Original trees were redrawn and branch lengths do not represent phylogenetic distances. Lter: Lumbricus terrestris: Hver: Hirudo verbana; Hmed: Hirudo medicinalis; Hman: Hirudinaria manillensis; Hsan: Haemopis sanguisuga; Wpig: Whitmania pigra; Hnip: Hirudo nipponia; Hver1: sequence of HvSINE1; Hver4: sequence of HvSINE4

Identification and Characterization of HmSINE_V2

In a recent manuscript we described the identification of a Tandem-hirudin (TH) including the corresponding gene in H. manillensis (Lukas et al. 2022).
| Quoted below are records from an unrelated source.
Lemma X11_key_error_leaves_record_unchanged_witness :
  let w := Fixture.session [Sample.noaud_request] [] in
  let self := Fixture.puppet None (Some "L0") in
  credentials_entered w /\ stay_signed_in_passes w /\
  refresh_needed Sample.jwt Fixture.utc Fixture.now self = Returns true /\
  get_token Sample.jwt Fixture.utc "loki" Fixture.now w self
  = {| self_after := self; returned := Raises KeyError; fetch_calls := 1 |}.
Proof.
  intros w self.
  assert (Hc : credentials_entered w) by (repeat split).
  assert (Hs : stay_signed_in_passes w) by (left; reflexivity).
  split; [exact Hc|]. split; [exact Hs|]. split; [reflexivity|].
  destruct (X11_key_error_leaves_record_unchanged Sample.jwt Fixture.utc w KeyError Hc Hs
              eq_refl) as (_ & _ & H).
  apply (H Fixture.now self "loki"). reflexivity.
Defined.

(** ** A stored token whose [exp] cannot be read *)

(** X12: when the stored Teams token decodes but its payload has no
    [exp], [time_til_expiration] raises [KeyError]; when [exp] is a string
    or null it raises [TypeError].  [check_tokens] and [get_token] then
    raise the same exception before any call of [fetch_new_tokens] and leave
    the object as it is, so every later call does the same. *)
Theorem X12_unreadable_exp_blocks_refresh
    (jwt_decode : string -> option payload)
    (local_datetime : Z -> option Z) (now : Z) (w : attempt)
    (self : Puppet) (service : string) (t : string) (p : payload) (e : exn) :
  teams_token self = Some t -> t <> EmptyString ->
  jwt_decode t = Some p ->
  (payload_get p "exp" = None /\ e = KeyError) \/
  ((payload_get p "exp" = Some VNull \/
    exists s, payload_get p "exp" = Some (VStr s)) /\ e = TypeError) ->
  time_til_expiration jwt_decode local_datetime now self = Raises e /\
  check_tokens jwt_decode local_datetime now w self
  = {| self_after := self; returned := Raises e; fetch_calls := 0 |} /\
  get_token jwt_decode local_datetime service now w self
  = {| self_after := self; returned := Raises e; fetch_calls := 0 |}.
Proof.
  intros Ht Hne Hd Hexp.
  assert (E : time_til_expiration jwt_decode local_datetime now self = Raises e).
  { unfold time_til_expiration, decode. rewrite Ht.
    apply String.eqb_neq in Hne. rewrite Hne, Hd. cbn [obind].
    destruct Hexp as [[Hx ->] | [[Hx | [s Hx]] ->]]; rewrite Hx; reflexivity. }
  assert (N : refresh_needed jwt_decode local_datetime now self = Raises e).
  { unfold refresh_needed. rewrite E, Ht. unfold Py.truthy.
    apply String.eqb_neq in Hne. rewrite Hne. reflexivity. }
  split; [exact E|].
  unfold check_tokens, get_token. rewrite N. split; reflexivity.
Qed.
In contrast to the archetype hirudin gene, the TH gene is composed of 6 exons and 5 introns. Within the fifth exon (565 bp in size), a quite unusual stretch of 18 thymine residues giving rise to a polyA tail in the reverse-complementary orientation caught the attention. As already mentioned in the Introduction section, SINEs of the T--class contain an A-rich tail, and a thorough analysis of TH gene exon 5 indeed revealed strong evidence for the presence of yet another SINE in H. manilesis. The putative TE is very different from the HvSINE1-like elements described above and was termed HmSINE_V2, its sequence is given in Figure 5. About 50 copies of HmSINE_V2 are present in the genome of H. manillensis. Interestingly, searches against the genomes of H. verbana/medicinalis and W. pigra revealed the presence of similar elements that, however, did not cover the entire sequence of HmSINE_V2, but started only at position 151 (the respective matching sequence is underlined in Figure 5). Another quite curious aspect of HmSINE_V2 is the presence of both a pAS and pol III terminator sequence in addition to the A-rich tail. The element hence comprises features of both T+- and T--class SINEs.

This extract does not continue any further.